L’originalité des Collines nues est que le scénario de Shaftel, inspiré d’une histoire de Helen S. Bilkie, traîne ses personnages sur une longue période. Et que ceux-là n’ont pas les atours habituels des héros hollywoodiens. Au tout début du film, deux amis, Tracy Powell (David Wayne) et Bert Killian (Denver Pyle) quittent leur Indiana natal pour aller chercher fortune en Californie. Nous sommes en 1849, époque de la ruée vers l’or et cette fièvre contagieuse va contaminer le pauvre Powell. Il va se défaire de son ami, s’acoquiner avec deux malfrats (Keenan Wynn et Jim Backus), tomber amoureux (de Marcia Henderson), devenir l’ami d’un vieux chercheur d’or (James Barton), s’enrichir, tout perdre, chercher à nouveau… Le récit emprunte les styles de nombreux films sans jamais s’y attarder, lui donnant toute son originalité. L’arrivée des deux amis dans ce qu’ils pensaient être une ville et n’est qu’un campement de fortune ressemble à celle de James Stewart dans The Far Country (1953, Je suis un aventurier) d’Anthony Mann, situé pendant la ruée vers l’or du Klondike. Son amitié avec le vieux prospecteur renvoie forcément au duo Humphrey Bogart/Walter Huston du Trésor de la sierra Madre (1946) de John Huston.
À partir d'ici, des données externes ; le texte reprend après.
(* ===== verification/DepObs.v ===== *)
(** * The dependency observer
    [dependency_observer.cpp]: classification of the stalls of the core by the
    instruction that caused them, in episodes, inside a region of interest
    (ROI) delimited by two program counters; the report [finalize] writes. *)
From Stdlib Require Import Ascii.
From stdpp Require Import base numbers list option strings.
From S2P Require Import Prelude CText Env.

Local Open Scope Z_scope.

(** ** Data *)

Inductive ProducerClass := kLoad | kMultiply | kOther.
Inductive Source := kRs1 | kRs2 | kBoth | kFalse.
Inductive LoadOutcome := kNotLoad | kPending | kHit | kMiss.
#[global] Instance ProducerClass_eq_dec : EqDecision ProducerClass.
Proof. solve_decision. Defined.
#[global] Instance Source_eq_dec : EqDecision Source.
Proof. solve_decision. Defined.
#[global] Instance LoadOutcome_eq_dec : EqDecision LoadOutcome.
Proof. solve_decision. Defined.

Record Episode := mkEpisode {
  first_cycle : Z;
  cycles : Z;
  consumer_pc : Z;
  consumer_inst : Z;
  producer_pc : Z;
  producer_inst : Z;
  producer_rd : Z;
  producer_address : Z;
  producer_class : ProducerClass;
  source : Source;
  load_outcome : LoadOutcome
}.

Record DependencyObserverSample := mkSample {
  dependency_stall : bool;
  dcache_total_stall : bool;
  divider_stall : bool;
  branch_recovery : bool;
  dcache_load_access : bool;
  dcache_hit : bool;
  dcache_miss : bool;
  dcache_address : Z;
  s_consumer_pc : Z;
  s_consumer_inst : Z;
  s_producer_pc : Z;
  s_producer_inst : Z;
  s_producer_rd : Z;
  s_producer_address : Z
}.

Record observer := Observer {
  output_path : option string;
  workload : string;
  enabled : bool;
  roi_requested : bool;
  roi_active : bool;
  roi_started : bool;
  roi_ended : bool;
  roi_start_pc : Z;
  roi_end_pc : Z;
  roi_cycles : Z;
  previous_exclusive_dependency : bool;
  episodes : list Episode
}.

(** Storage duration is static: everything starts as zero. *)
Definition observer_zero : observer := Observer None "" false false false false false 0 0 0 false [].

(** Setters: the profile, and the phase of the ROI. *)
Definition set_profile (o : observer) (cyc : Z) (prev : bool) (es : list Episode) : observer :=
  Observer (output_path o) (workload o) (enabled o) (roi_requested o) (roi_active o) (roi_started o)
    (roi_ended o) (roi_start_pc o) (roi_end_pc o) cyc prev es.
Definition set_roi (o : observer) (active started ended : bool) : observer :=
  Observer (output_path o) (workload o) (enabled o) (roi_requested o) active started
    ended (roi_start_pc o) (roi_end_pc o) (roi_cycles o) (previous_exclusive_dependency o) (episodes o).
Definition bump_cycles (c : Counts) : Counts :=
  mkCounts (incr (cycles c) 1) (writeback_observations c) (icache_accesses c) (icache_hits c)
      (icache_misses c) (icache_refill_starts c) (icache_refill_completions c)
      (icache_miss_stall_cycles c) (icache_total_stall_cycles c) (dcache_accesses c)
      (dcache_load_accesses c) (dcache_store_accesses c) (dcache_hits c) (dcache_misses c)
      (dcache_load_hits c) (dcache_load_misses c) (dcache_store_hits c) (dcache_store_misses c)
      (dcache_refill_starts c) (dcache_refill_completions c) (dcache_dirty_evictions c)
      (dcache_writeback_starts c) (dcache_writeback_completions c) (dcache_miss_stall_cycles c)
      (dcache_writeback_stall_cycles c) (dcache_total_stall_cycles c) (exclusive_dcache_cycles c)
      (exclusive_divider_cycles c) (exclusive_branch_cycles c) (exclusive_dependency_cycles c)
      (exclusive_icache_cycles c) (exclusive_other_cycles c).
Definition bump_writebacks (c : Counts) : Counts :=
  mkCounts (cycles c) (incr (writeback_observations c) 1) (icache_accesses c) (icache_hits c)
      (icache_misses c) (icache_refill_starts c) (icache_refill_completions c)
      (icache_miss_stall_cycles c) (icache_total_stall_cycles c) (dcache_accesses c)
      (dcache_load_accesses c) (dcache_store_accesses c) (dcache_hits c) (dcache_misses c)
      (dcache_load_hits c) (dcache_load_misses c) (dcache_store_hits c) (dcache_store_misses c)
      (dcache_refill_starts c) (dcache_refill_completions c) (dcache_dirty_evictions c)
      (dcache_writeback_starts c) (dcache_writeback_completions c) (dcache_miss_stall_cycles c)
      (dcache_writeback_stall_cycles c) (dcache_total_stall_cycles c) (exclusive_dcache_cycles c)
      (exclusive_divider_cycles c) (exclusive_branch_cycles c) (exclusive_dependency_cycles c)
      (exclusive_icache_cycles c) (exclusive_other_cycles c).

Definition cache_observer_cycle (o : observer) : observer :=
  let o := match trace_file o with
           | Some _ => if roi_ended o then o else set_trace o (trace_file o) (trace_sequence o) (incr (trace_cycle o) 1)
           | None => o
           end in
  if collecting o then set_counts o (bump_cycles (counts o)) else o.

(** The line of one data-cache access. *)
Definition trace_line (o : observer) (s : CacheObserverSample) : string :=
  fmt_u (trace_sequence o) +:+ "," +:+ fmt_u (trace_cycle o) +:+ ","
  +:+ (if roi_active o then "ROI" else "PRE_ROI") +:+ ",0x" +:+ fmt_0x 8 (dcache_address s) +:+ ","
  +:+ (if truthy (dcache_store_access s) then "STORE" else "LOAD") +:+ ",0x" +:+ fmt_0x 2 (dcache_wmask s) +:+ ","
  +:+ fmt_u (dcache_hit s) +:+ "," +:+ fmt_u (dcache_miss s) +:+ "," +:+ fmt_u (dcache_dirty_eviction s) +:+ nl.

(** The event counters, and the one exclusive counter of the cycle. *)
Definition add_events (c : Counts) (s : CacheObserverSample) : Counts :=
  mkCounts
    (cycles c)
    (writeback_observations c)
    (incr (icache_accesses c) (icache_access s))
    (incr (icache_hits c) (icache_hit s))
    (incr (icache_misses c) (icache_miss s))
    (incr (icache_refill_starts c) (icache_refill_start s))
    (incr (icache_refill_completions c) (icache_refill_complete s))
    (incr (icache_miss_stall_cycles c) (icache_miss_stall s))
    (incr (icache_total_stall_cycles c) (icache_total_stall s))
    (incr (dcache_accesses c) (dcache_access s))
    (incr (dcache_load_accesses c) (dcache_load_access s))
    (incr (dcache_store_accesses c) (dcache_store_access s))
    (incr (dcache_hits c) (dcache_hit s))
    (incr (dcache_misses c) (dcache_miss s))
    (incr (dcache_load_hits c) (land_b (dcache_hit s) (dcache_load_access s)))
    (incr (dcache_load_misses c) (land_b (dcache_miss s) (dcache_load_access s)))
    (incr (dcache_store_hits c) (land_b (dcache_hit s) (dcache_store_access s)))
    (incr (dcache_store_misses c) (land_b (dcache_miss s) (dcache_store_access s)))
    (incr (dcache_refill_starts c) (dcache_refill_start s))
    (incr (dcache_refill_completions c) (dcache_refill_complete s))
    (incr (dcache_dirty_evictions c) (dcache_dirty_eviction s))
    (incr (dcache_writeback_starts c) (dcache_writeback_start s))
    (incr (dcache_writeback_completions c) (dcache_writeback_complete s))
    (incr (dcache_miss_stall_cycles c) (dcache_miss_stall s))
    (incr (dcache_writeback_stall_cycles c) (dcache_writeback_stall s))
    (incr (dcache_total_stall_cycles c) (dcache_total_stall s))
    (exclusive_dcache_cycles c)
    (exclusive_divider_cycles c)
    (exclusive_branch_cycles c)
    (exclusive_dependency_cycles c)
    (exclusive_icache_cycles c)
    (exclusive_other_cycles c).

Inductive cycle_class := XDcache | XDivider | XBranch | XDependency | XIcache | XOther.
Definition classify (s : CacheObserverSample) : cycle_class :=
  if truthy (dcache_total_stall s) then XDcache
  else if truthy (divider s) then XDivider
  else if truthy (branch_recovery s) then XBranch
  else if truthy (dependency s) then XDependency
  else if truthy (icache_total_stall s) then XIcache
  else XOther.
Definition add_class (c : Counts) (x : cycle_class) : Counts :=
  match x with
  | XDcache => mkCounts (cycles c) (writeback_observations c) (icache_accesses c) (icache_hits c)
      (icache_misses c) (icache_refill_starts c) (icache_refill_completions c)
      (icache_miss_stall_cycles c) (icache_total_stall_cycles c) (dcache_accesses c)
      (dcache_load_accesses c) (dcache_store_accesses c) (dcache_hits c) (dcache_misses c)
      (dcache_load_hits c) (dcache_load_misses c) (dcache_store_hits c) (dcache_store_misses c)
      (dcache_refill_starts c) (dcache_refill_completions c) (dcache_dirty_evictions c)
      (dcache_writeback_starts c) (dcache_writeback_completions c) (dcache_miss_stall_cycles c)
      (dcache_writeback_stall_cycles c) (dcache_total_stall_cycles c)
      (incr (exclusive_dcache_cycles c) 1) (exclusive_divider_cycles c) (exclusive_branch_cycles c)
      (exclusive_dependency_cycles c) (exclusive_icache_cycles c) (exclusive_other_cycles c)
  | XDivider => mkCounts (cycles c) (writeback_observations c) (icache_accesses c) (icache_hits c)
      (icache_misses c) (icache_refill_starts c) (icache_refill_completions c)
      (icache_miss_stall_cycles c) (icache_total_stall_cycles c) (dcache_accesses c)
      (dcache_load_accesses c) (dcache_store_accesses c) (dcache_hits c) (dcache_misses c)
      (dcache_load_hits c) (dcache_load_misses c) (dcache_store_hits c) (dcache_store_misses c)
      (dcache_refill_starts c) (dcache_refill_completions c) (dcache_dirty_evictions c)
      (dcache_writeback_starts c) (dcache_writeback_completions c) (dcache_miss_stall_cycles c)
      (dcache_writeback_stall_cycles c) (dcache_total_stall_cycles c) (exclusive_dcache_cycles c)
      (incr (exclusive_divider_cycles c) 1) (exclusive_branch_cycles c) (exclusive_dependency_cycles c)
      (exclusive_icache_cycles c) (exclusive_other_cycles c)
  | XBranch => mkCounts (cycles c) (writeback_observations c) (icache_accesses c) (icache_hits c)
      (icache_misses c) (icache_refill_starts c) (icache_refill_completions c)
      (icache_miss_stall_cycles c) (icache_total_stall_cycles c) (dcache_accesses c)
      (dcache_load_accesses c) (dcache_store_accesses c) (dcache_hits c) (dcache_misses c)
      (dcache_load_hits c) (dcache_load_misses c) (dcache_store_hits c) (dcache_store_misses c)
      (dcache_refill_starts c) (dcache_refill_completions c) (dcache_dirty_evictions c)
      (dcache_writeback_starts c) (dcache_writeback_completions c) (dcache_miss_stall_cycles c)
      (dcache_writeback_stall_cycles c) (dcache_total_stall_cycles c) (exclusive_dcache_cycles c)
      (exclusive_divider_cycles c) (incr (exclusive_branch_cycles c) 1) (exclusive_dependency_cycles c)
      (exclusive_icache_cycles c) (exclusive_other_cycles c)
  | XDependency => mkCounts (cycles c) (writeback_observations c) (icache_accesses c) (icache_hits c)
      (icache_misses c) (icache_refill_starts c) (icache_refill_completions c)
      (icache_miss_stall_cycles c) (icache_total_stall_cycles c) (dcache_accesses c)
      (dcache_load_accesses c) (dcache_store_accesses c) (dcache_hits c) (dcache_misses c)
      (dcache_load_hits c) (dcache_load_misses c) (dcache_store_hits c) (dcache_store_misses c)
      (dcache_refill_starts c) (dcache_refill_completions c) (dcache_dirty_evictions c)
      (dcache_writeback_starts c) (dcache_writeback_completions c) (dcache_miss_stall_cycles c)
      (dcache_writeback_stall_cycles c) (dcache_total_stall_cycles c) (exclusive_dcache_cycles c)
      (exclusive_divider_cycles c) (exclusive_branch_cycles c) (incr (exclusive_dependency_cycles c) 1)
      (exclusive_icache_cycles c) (exclusive_other_cycles c)
  | XIcache => mkCounts (cycles c) (writeback_observations c) (icache_accesses c) (icache_hits c)
      (icache_misses c) (icache_refill_starts c) (icache_refill_completions c)
      (icache_miss_stall_cycles c) (icache_total_stall_cycles c) (dcache_accesses c)
      (dcache_load_accesses c) (dcache_store_accesses c) (dcache_hits c) (dcache_misses c)
      (dcache_load_hits c) (dcache_load_misses c) (dcache_store_hits c) (dcache_store_misses c)
      (dcache_refill_starts c) (dcache_refill_completions c) (dcache_dirty_evictions c)
      (dcache_writeback_starts c) (dcache_writeback_completions c) (dcache_miss_stall_cycles c)
      (dcache_writeback_stall_cycles c) (dcache_total_stall_cycles c) (exclusive_dcache_cycles c)
      (exclusive_divider_cycles c) (exclusive_branch_cycles c) (exclusive_dependency_cycles c)
      (incr (exclusive_icache_cycles c) 1) (exclusive_other_cycles c)
  | XOther => mkCounts (cycles c) (writeback_observations c) (icache_accesses c) (icache_hits c)
      (icache_misses c) (icache_refill_starts c) (icache_refill_completions c)
      (icache_miss_stall_cycles c) (icache_total_stall_cycles c) (dcache_accesses c)
      (dcache_load_accesses c) (dcache_store_accesses c) (dcache_hits c) (dcache_misses c)
      (dcache_load_hits c) (dcache_load_misses c) (dcache_store_hits c) (dcache_store_misses c)
      (dcache_refill_starts c) (dcache_refill_completions c) (dcache_dirty_evictions c)
      (dcache_writeback_starts c) (dcache_writeback_completions c) (dcache_miss_stall_cycles c)
      (dcache_writeback_stall_cycles c) (dcache_total_stall_cycles c) (exclusive_dcache_cycles c)
      (exclusive_divider_cycles c) (exclusive_branch_cycles c) (exclusive_dependency_cycles c)
      (exclusive_icache_cycles c) (incr (exclusive_other_cycles c) 1)
  end.
(** The result and, when the file opens, its contents.  A NULL [workload] or
    [git_commit] (the path was set but empty) is dereferenced. *)
Definition perf_observer_finalize (fopens : bool) (brn_num bflush_num exit_status : Z) (o : observer) :
    io (Z * option (list string)) :=
  match output_path o with
  | None => mret (0, None)
  | Some path =>
      let p := prof o in
      exit_status ←
        (if roi_requested o && roi_started o && roi_ended o && negb (sum_matches p) then
           emit ("performance observer: exclusive cycle sum mismatch: "
                 +:+ fmt_u (exclusive_cycle_sum (excl p)) +:+ " != " +:+ fmt_u (cycle_count p) +:+ nl);;
           mret 1
         else mret exit_status);
      if negb fopens then
        emit ("performance observer: cannot open " +:+ path +:+ nl);; mret (1, None)
      else if bool_decide (is_Some (git_commit o)) && bool_decide (is_Some (workload o)) then
        emit ("PERF_RAW: wrote " +:+ path +:+ " cycles=" +:+ fmt_u (cycle_count p) +:+ " wb_observations="
              +:+ fmt_u (Z.of_nat (length (observations p))) +:+ " brn=" +:+ fmt_u brn_num
              +:+ " bflush=" +:+ fmt_u bflush_num +:+ nl);;
        mret (if sum_matches p then 0 else 1, Some (report o brn_num bflush_num exit_status))
      else fail NullDeref
  end.

(** ** What a region of interest should contain *)

(** One iteration of a simulation loop that uses the observer. *)
Record tick := Tick {
  t_sign : bool; t_pc : Z; t_inst : Z; t_intr : bool; t_device : bool; t_raw : raw
}.
Definition step (o : observer) (t : tick) : observer :=
  let o := perf_observer_update_roi o (t_sign t) (t_pc t) in
  let o := perf_observer_sample_raw (perf_observer_cycle o) (t_raw t) in
  perf_observer_sample o (t_sign t) (t_pc t) (t_inst t) (t_intr t) (t_device t).

(** Cycles in which a line is high, and its episodes. *)
Definition count_of (f : tick → bool) (ts : list tick) : Z := u64 (n_true (f <$> ts)).
Definition episodes_of (f : watched bool → bool) (ts : list tick) : Z :=
  u64 (Z.of_nat (runs false ((λ t, f (levels (t_raw t))) <$> ts))).
(** Log entries, in order, each with the number of its cycle. *)
Definition logged {A} (g : Z → tick → list A) (ts : list tick) : list A :=
  concat (imap (λ i t, g (u64 (Z.of_nat (S i))) t) ts).

(** Write-backs that are observed: the markers themselves are not. *)
Definition seen (a b : Z) (t : tick) : bool := t_sign t && negb ((t_pc t =? a) || (t_pc t =? b)).
Definition seen_entry (a b cyc : Z) (t : tick) : list PerfObservation :=
  if seen a b t then [mkObservation cyc (t_pc t) (t_inst t) (t_intr t) (t_device t)] else [].

Definition lines_spec (ts : list tick) : lines Z :=
  let c f := count_of (λ t, f (ev (t_raw t))) ts in
  Lines (c branch_resolved) (c branch_direction_error) (c jalr_target_error) (c icache_miss)
    (c dcache_miss) (c icache_wait) (c dcache_memory_wait) (c load_use_stall) (c divider_wait)
    (c flush_event) (c flush_branch) (c flush_interrupt) (c dependency_stall).
Definition excl_spec (ts : list tick) : exclusive :=
  let c k := count_of (λ t, bool_decide (classify (ev (t_raw t)) = k)) ts in
  Exclusive (c XDcache) (c XDivider) (c XBranch) (c XLoadUse) (c XIcache) (c XOther).
Definition episodes_spec (ts : list tick) : watched Z :=
  Watched (episodes_of w_load_use ts) (episodes_of w_flush_branch ts) (episodes_of w_conditional ts)
    (episodes_of w_jalr ts) (episodes_of w_other ts).
Definition low : watched bool := Watched false false false false false.

Definition profile_spec (a b : Z) (ts : list tick) : profile :=
  Profile (u64 (Z.of_nat (length ts)))
    (count_of (λ t, seen a b t && t_intr t) ts) (count_of (λ t, seen a b t && t_device t) ts)
    (logged (seen_entry a b) ts) (logged (λ c t, branch_entry c (t_raw t)) ts)
    (logged (λ c t, timeline_entries c (t_raw t)) ts)
    (lines_spec ts) (excl_spec ts) (episodes_spec ts)
    (default low ((λ t, levels (t_raw t)) <$> last ts)).

(** The predictor updates before the region, numbered. *)
Definition warmups_spec (cyc : Z) (ts : list tick) : list PredictorWarmupUpdateObservation :=
  imap (λ i t, mkWarmup (u64 (Z.of_nat i)) cyc (predictor_update_pc (t_raw t))
                 (predictor_update_actual_taken (t_raw t)))
    (filter (λ t, predictor_update_event (t_raw t)) ts).

(** *** One more cycle *)

Definition add_tick (a b : Z) (p : profile) (t : tick) : profile :=
  let p := prof_raw (prof_cycle p) (t_raw t) in
  if seen a b t then prof_observe p (t_pc t) (t_inst t) (t_intr t) (t_device t) else p.

Lemma count_of_snoc f ts t : count_of f (ts ++ [t]) = count (count_of f ts) (f t).
Proof.
  unfold count_of, count, incr, u64. rewrite fmap_app. change (f <$> [t]) with [f t].
  by rewrite n_true_snoc, wrap_add_l.
Qed.

Lemma count_of_bump f ts t : count_of f (ts ++ [t]) = bump_if (f t) (count_of f ts).
Proof.
  rewrite count_of_snoc. unfold count, bump_if, incr, count_of, u64. destruct (f t); [done|].
  by rewrite Z.add_0_r, wrap_wrap by lia.
Qed.

Lemma episodes_of_snoc f ts t :
  f low = false →
  episodes_of f (ts ++ [t]) =
    bump_if (f (levels (t_raw t)) &&
             negb (f (default low ((λ t, levels (t_raw t)) <$> last ts)))) (episodes_of f ts).
Proof.
  intros Hl. unfold episodes_of. rewrite fmap_app.
  change ((λ t, f (levels (t_raw t))) <$> [t]) with [f (levels (t_raw t))]. rewrite runs_snoc.
  assert (default false (last ((λ t, f (levels (t_raw t))) <$> ts)) =
          f (default low ((λ t, levels (t_raw t)) <$> last ts))) as ->.
  { rewrite fmap_last. destruct (last ts); [done|]. by cbn; rewrite Hl. }
  unfold rising, bump_if, incr, u64. rewrite Nat2Z.inj_add. case_if.
  - by rewrite wrap_add_l.
  - by rewrite Z.add_0_r.
Qed.

Lemma logged_snoc {A} (g : Z → tick → list A) ts t :
  logged g (ts ++ [t]) = logged g ts ++ g (u64 (Z.of_nat (S (length ts)))) t.
Proof.
  unfold logged. rewrite imap_app, concat_app. cbn. by rewrite app_nil_r, Nat.add_0_r.
Qed.

Lemma lines_spec_snoc ts t : lines_spec (ts ++ [t]) = add_lines (lines_spec ts) (ev (t_raw t)).
Proof. unfold lines_spec, add_lines. cbn. by rewrite !count_of_snoc. Qed.

Lemma excl_spec_snoc ts t : excl_spec (ts ++ [t]) = charge (excl_spec ts) (classify (ev (t_raw t))).
Proof. unfold excl_spec, charge. cbn. by rewrite !count_of_bump. Qed.

Lemma episodes_spec_snoc ts t :
  episodes_spec (ts ++ [t]) =
    add_episodes (episodes_spec ts) (default low ((λ t, levels (t_raw t)) <$> last ts)) (levels (t_raw t)).
Proof. unfold episodes_spec, add_episodes. cbn -[levels]. by rewrite !episodes_of_snoc. Qed.

Lemma profile_spec_snoc a b ts t : profile_spec a b (ts ++ [t]) = add_tick a b (profile_spec a b ts) t.
Proof.
  unfold profile_spec, add_tick.
  rewrite !logged_snoc, lines_spec_snoc, excl_spec_snoc, episodes_spec_snoc, !count_of_bump, last_snoc.
  assert (u64 (Z.of_nat (length (ts ++ [t]))) = u64 (u64 (Z.of_nat (length ts)) + 1)) as ->.
  { unfold u64. rewrite wrap_add_l, length_app. f_equal. cbn. lia. }
  assert (u64 (Z.of_nat (S (length ts))) = u64 (u64 (Z.of_nat (length ts)) + 1)) as ->.
  { unfold u64. rewrite wrap_add_l. f_equal. lia. }
  unfold seen_entry. destruct (seen a b t); cbn [andb]; [|by rewrite app_nil_r].
  unfold prof_observe, prof_raw, prof_cycle. cbn -[levels add_lines charge add_episodes u64].
  f_equal; unfold count, bump_if, incr, count_of, u64; destruct (t_intr t), (t_device t); cbn [Z.b2z];
    rewrite ?Z.add_0_r, ?wrap_wrap by lia; done.
Qed.

Lemma run_add_tick a b ts : run (add_tick a b) reset_counts ts = profile_spec a b ts.
Proof.
  induction ts as [|t ts IH] using rev_ind; [done|]. rewrite run_app, IH. cbn [run].
  by rewrite profile_spec_snoc.
Qed.

(** *** The region of interest *)

Definition marker (pc : Z) (t : tick) : bool := t_sign t && (t_pc t =? pc).

(** The observer writes a report and looks for the markers [a] and [b]. *)
Record armed (o : observer) (a b : Z) : Prop := Armed {
  armed_path : has_path o = true;
  armed_roi : roi_requested o = true;
  armed_start : roi_start_pc o = a;
  armed_end : roi_end_pc o = b
}.

Lemma step_before o a b t :
  armed o a b → roi_active o = false → roi_started o = false → marker a t = false →
  step o t =
    if predictor_update_event (t_raw t) then
      set_warmups o
        (predictor_warmup_updates o ++
         [mkWarmup (predictor_warmup_update_sequence o) (cycle_count (prof o))
            (predictor_update_pc (t_raw t)) (predictor_update_actual_taken (t_raw t))])
        (u64 (predictor_warmup_update_sequence o + 1))
    else o.
Proof.
  intros [Hp Hr Hs He] Ha Hst Hm. unfold step.
  assert (perf_observer_update_roi o (t_sign t) (t_pc t) = o) as ->.
  { unfold perf_observer_update_roi, marker in *. rewrite Hp, Hr, Ha, Hst, Hs. cbn [negb orb andb].
    destruct (t_sign t); cbn [negb andb] in *; [by rewrite Hm|done]. }
  assert (∀ x, has_path x = has_path o → roi_requested x = true → roi_active x = false →
               collecting x = false) as Hc.
  { intros x _ Hxr Hxa. unfold collecting. rewrite Hxr, Hxa. cbn. by rewrite andb_false_r. }
  unfold perf_observer_cycle. rewrite Hc by done. unfold perf_observer_sample_raw.
  rewrite Hp, Hr, Hst. cbn [negb andb]. cbv zeta.
  destruct (predictor_update_event (t_raw t)); rewrite Hc by done; unfold perf_observer_sample;
    by rewrite Hc.
Qed.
Mais les personnages ne sont pas sacrifiés et David Wayne a le mérite de composer un aventurier pas très sympathique, habité par un désir d’or qui le fait délaisser ses amis, sa femme et son fils. Marcia Henderson est, quant à elle, le contraire d’une potiche. Elle soutient la maison, fait bouillir la marmite, élève seule son fils sans jamais plonger dans la haine pour celui qui l’abandonne plusieurs fois tout au long de ces années.

Denver Pyle, David Wayne et Marcia Henderson

Denver Pyle, David Wayne et Marcia Henderson

Il y a encore les méchants, représentés par le duo Wynn/Backus. Comme on les retrouve eux aussi de loin en loin sur une longue période, on se rend compte que l’un des deux n’est pas aussi mauvais et que l’autre, filou parmi les filous, est devenu banquier. Pour un pays qui croit dur comme fer au dieu dollar, c’est étonnant ! Car s’il fallait placer en avant une des qualités du scénario, ce serait la distance qu’il met entre le sujet et sa représentation. Atteints de la fièvre de l’or, nous dit-on dès l’ouverture, les hommes se sont mis à creuser la montagne comme autant de fourmis. La caméra suit ces insectes qui perdent peu à peu toute humanité, sans commisération, les regardant gratter sans jamais pouvoir s’arrêter des collines dont le titre-même nous annonce qu’elles sont nues. Et que tout cela est à perte.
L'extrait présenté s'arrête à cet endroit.